Hansen describes his process of encountering more-than-human becomings through Star Trek, and through the study of Eastern religions and their conceptualizations of the world. He offers examples from his fieldwork and lived experience in one of Hokkaido's dairy farming regions to emphasize the ever unsettled process of becoming in a place. Even in an ultra-rationalized dairy farm, profit and health need not be incommensurable. Neither does shrewd no-nonsense business tact have to preclude the building of stones and the conducting of expensive ceremonies to appease the souls of the dead cows. Hansen argues that while from a modern perspective these might seem like contradictions to be redressed, they are a product of the ever unfolding complications of actual, messy living and adapting with specific places.
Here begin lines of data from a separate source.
(** [Department.Status] *)
Inductive DepartmentStatus := DEPARTMENT_ACTIVE | DEPARTMENT_SUSPENDED | DEPARTMENT_DEACTIVATED.

(** [DepartmentMembership.Status] and [StationAdminAssignment.Status] *)
Inductive AuthorityStatus := AUTHORITY_ACTIVE | AUTHORITY_SUSPENDED | AUTHORITY_REVOKED.

(** [Person.LifecycleStatus] *)
Inductive PersonStatus := PERSON_ACTIVE | PERSON_DEPARTED | PERSON_ANONYMIZED.

(** [TabletReportDeliveryRequest.State] *)
Inductive DeliveryState :=
| DELIVERY_PROCESSING | DELIVERY_SUCCESS | DELIVERY_FAILED | DELIVERY_UNKNOWN.

(** [ReportSubmission.state] *)
Inductive SubmissionState := SUBMISSION_READY | SUBMISSION_EXPIRED.

(** [ReportTransfer.mail_state] *)
Inductive MailState := MAIL_PROCESSING | MAIL_SENT | MAIL_FAILED | MAIL_UNKNOWN.

#[export] Instance PubStatus_eq : EqDecision PubStatus.
Proof. solve_decision. Defined.
#[export] Instance ArtifactStatus_eq : EqDecision ArtifactStatus.
Proof. solve_decision. Defined.
#[export] Instance JobStatus_eq : EqDecision JobStatus.
Proof. solve_decision. Defined.
#[export] Instance TriggerType_eq : EqDecision TriggerType.
Proof. solve_decision. Defined.
#[export] Instance GrantStatus_eq : EqDecision GrantStatus.
Proof. solve_decision. Defined.
#[export] Instance ManifestStatus_eq : EqDecision ManifestStatus.
Proof. solve_decision. Defined.
#[export] Instance TabletStatus_eq : EqDecision TabletStatus.
Proof. solve_decision. Defined.
#[export] Instance InstallationStatus_eq : EqDecision InstallationStatus.
Proof. solve_decision. Defined.

#[export] Instance DepartmentStatus_eq : EqDecision DepartmentStatus.
Proof. solve_decision. Defined.
#[export] Instance AuthorityStatus_eq : EqDecision AuthorityStatus.
Proof. solve_decision. Defined.
#[export] Instance PersonStatus_eq : EqDecision PersonStatus.
Proof. solve_decision. Defined.

#[export] Instance DeliveryState_eq : EqDecision DeliveryState.
Proof. solve_decision. Defined.
#[export] Instance SubmissionState_eq : EqDecision SubmissionState.
Proof. solve_decision. Defined.
#[export] Instance MailState_eq : EqDecision MailState.
Proof. solve_decision. Defined.

(** [accounts.User]; an unusable password is [None]. *)
Record User := mkUser {
  us_is_authenticated : bool;
  us_is_active : bool;
  us_email : string;
  us_display_name : string;
  us_password : option string;
  us_mfa_enabled : bool
}.

(** [SystemRole] *)
Record SystemRole := mkSystemRole {
  sr_user : N;
  sr_active : bool
}.

(** [DepartmentMembership]; its role is the only one. *)
Record DepartmentMembership := mkDepartmentMembership {
  dm_user : N;
  dm_department : N;
  dm_status : AuthorityStatus;
  dm_created_by : N;
  dm_revoked_at : option Z;
  dm_revoked_by : option N;
  dm_suspended_at : option Z;
  dm_suspended_by : option N
}.

(** [StationAdminAssignment] *)
Record StationAdminAssignment := mkStationAdminAssignment {
  sa_user : N;
  sa_station : N;
  sa_status : AuthorityStatus;
  sa_created_by : N;
  sa_revoked_at : option Z;
  sa_revoked_by : option N;
  sa_suspended_at : option Z;
  sa_suspended_by : option N
}.

(** [Department] *)
Record Department := mkDepartment {
  dept_name : string;
  dept_short_code : string;
  dept_status : DepartmentStatus;
  dept_tablet_lease_days : Z;
  dept_asset_number_auto_enabled : bool;
  dept_asset_number_prefix : string;
  dept_asset_number_width : nat;
  dept_asset_number_sequence : Z;
  dept_locale : string;
  dept_timezone : string;
  dept_created_by : N
}.

(** [Station] *)
Record Station := mkStation {
  st_name : string;
  st_short_code : string;
  st_street : string;
  st_house_number : string;
  st_postal_code : string;
  st_city : string;
  st_department : N;
  st_active : bool
}.

(** [Vehicle] *)
Record Vehicle := mkVehicle {
  ve_department : N;
  ve_station : N;
  ve_display_name : string;
  ve_call_sign : string;
  ve_asset_identifier : string;
  ve_active : bool
}.

(** [TemporaryStationAccess] *)
Record TemporaryStationAccess := mkTemporaryStationAccess {
  ta_user : N;
  ta_department : N;
  ta_station : N;
  ta_activated_at : Z;
  ta_expires_at : Z;
  ta_revoked_at : option Z;
  ta_revocation_reason : string
}.

(** [status == ACTIVE] *)
Definition dept_active (d : Department) : bool := bool_decide (dept_status d = DEPARTMENT_ACTIVE).

Definition dm_active (m : DepartmentMembership) : bool :=
  bool_decide (dm_status m = AUTHORITY_ACTIVE).

Definition sa_active (a : StationAdminAssignment) : bool :=
  bool_decide (sa_status a = AUTHORITY_ACTIVE).

Arguments dept_active : simpl never.
Arguments dm_active : simpl never.
Arguments sa_active : simpl never.

(** [DatasetScopeState] *)
Record DatasetScopeState := mkDatasetScopeState {
  sc_scope_type : string;
  sc_department : option N;
  sc_station : option N;
  sc_dataset_type_code : string;
  sc_source_revision : Z;
  sc_current_source_fingerprint : string;
  sc_dirty_since : option Z;
  sc_latest_built_publication : option N;
  sc_current_published_publication : option N;
  sc_updated_at : Z
}.

(** The artifact fields of a publication that [build_encrypted_artifact] returns. *)
Record ArtifactEnvelope := mkArtifactEnvelope {
  artifact_path : string;
  artifact_size : option Z;
  artifact_sha256 : string;
  artifact_nonce : option string;
  artifact_wrapped_cek : option string;
  artifact_encryption_algorithm : string;
  artifact_wrapping_algorithm : string;
  artifact_kek_version : string;
  artifact_signature : option string;
  artifact_signature_algorithm : string;
  artifact_signing_key_version : string
}.

(** [DatasetPublication] *)
Record DatasetPublication := mkDatasetPublication {
  pub_scope_type : string;
  pub_department : option N;
  pub_station : option N;
  pub_dataset_type_code : string;
  pub_scope_state : N;
  pub_version_number : Z;
  pub_schema_version : Z;
  pub_source_revision : Z;
  pub_source_fingerprint : string;
  pub_source_snapshot : option json;
  pub_status : PubStatus;
  pub_build_summary : json;
  pub_change_summary : list (string * Z);
  pub_artifact_ready : bool;
  pub_artifact_status : ArtifactStatus;
  pub_artifact : ArtifactEnvelope;
  pub_created_at : Z;
  pub_created_by : option N;
  pub_published_at : option Z;
  pub_published_by : option N;
  pub_supersedes : option N;
  pub_build_error : string
}.

(** [PublicationJob] *)
Record PublicationJob := mkPublicationJob {
  job_dataset_type_code : string;
  job_scope_state : N;
  job_scope_type : string;
  job_department : option N;
  job_station : option N;
  job_source_revision : Z;
  job_attempt_count : Z;
  job_status : JobStatus;
  job_requested_by : option N;
  job_trigger_type : TriggerType;
  job_allow_clean_rebuild : bool;
  job_not_before : option Z;
  job_debounce_started_at : option Z;
  job_created_at : Z;
  job_started_at : option Z;
  job_heartbeat_at : option Z;
  job_completed_at : option Z;
  job_error_message : string;
  job_error_category : string;
  job_build_publication : option N
}.

(** [PublicationActivation] *)
Record PublicationActivation := mkPublicationActivation {
  pa_publication : N;
  pa_scope_state : N;
  pa_previous_publication : option N;
  pa_action : string;
  pa_activated_by : option N
}.

(** [DatasetKeyGrant] and [DocumentGenerationKeyGrant], which have the same columns. *)
Record KeyGrant := mkKeyGrant {
  kg_publication : N;
  kg_app_installation : N;
  kg_status : GrantStatus;
  kg_hpke_ciphersuite : string;
  kg_hpke_encapsulated_key : option string;
  kg_hpke_wrapped_key : option string;
  kg_created_at : Z;
  kg_completed_at : option Z;
  kg_revoked_at : option Z;
  kg_error_message : string
}.

(** [SignedManifest] *)
Record SignedManifest := mkSignedManifest {
  sm_app_installation : N;
  sm_state_hash : string;
  sm_generation : Z;
  sm_status : ManifestStatus;
  sm_payload : json;
  sm_signature : option string;
  sm_signature_algorithm : string;
  sm_signing_key_version : string;
  sm_created_at : Z;
  sm_completed_at : option Z;
  sm_error_message : string
}.

(** [DocumentArtifact], without its envelope. *)
Record DocumentArtifact := mkDocumentArtifact {
  da_dataset_type_code : string;
  da_canonical_document_id : N;
  da_sanitized_pdf_sha256 : string;
  da_artifact_path : string
}.

(** [PublicationDocumentArtifactReference] *)
Record DocumentArtifactReference := mkDocumentArtifactReference {
  dr_publication : N;
  dr_canonical_document_id : N;
  dr_document_artifact : N
}.

(** [DocumentArtifactCleanup] *)
Record DocumentArtifactCleanup := mkDocumentArtifactCleanup {
  dc_artifact_id : N;
  dc_artifact_path : string
}.

(** [PublicationContent] *)
Record PublicationContent := mkPublicationContent {
  pc_publication : N;
  pc_content : string;
  pc_document_id : string
}.

(** [Tablet] *)
Record Tablet := mkTablet {
  tb_department : N;
  tb_asset_number : string;
  tb_display_name : string;
  tb_status : TabletStatus;
  tb_active : bool;
  tb_created_by : option N
}.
Re-appropriating the language of "world view" and "cosmopolitanism", Hansen invites us to understand others that are not easy to rationalize, understand or even empathize with.
Paul Hansen, "Fostering a More-than-human World View", contributed by Emile St-Pierre, STS Infrastructures, Platform for Experimental Collaborative Ethnography, last modified 16 July 2019, accessed 24 November 2024. https://stsinfrastructures.org/content/fostering-more-human-world-view
Critical Commentary
This blog post in the Series section of the Natureculture website was published on September 17th, 2018.
(How does the use of "cosmopolitanism" differ from Beck and others, who are otherwise at odds with the post-colonial and ontological orientation of worlding scholars and vitalists?
How does the "world" of this Hokkaido dairy farm relate to other worlds of eating, killing and caring in the Series? (e.g. Linton's description of adaptation and De Antoni's ecology of sprits)
In sequence with the above, how does this discussion of mechanically mediated cows differ from that in Thorsen's contribution on wildlife, White's discussion of robots, Simon's birds and fish and Smart's cows?)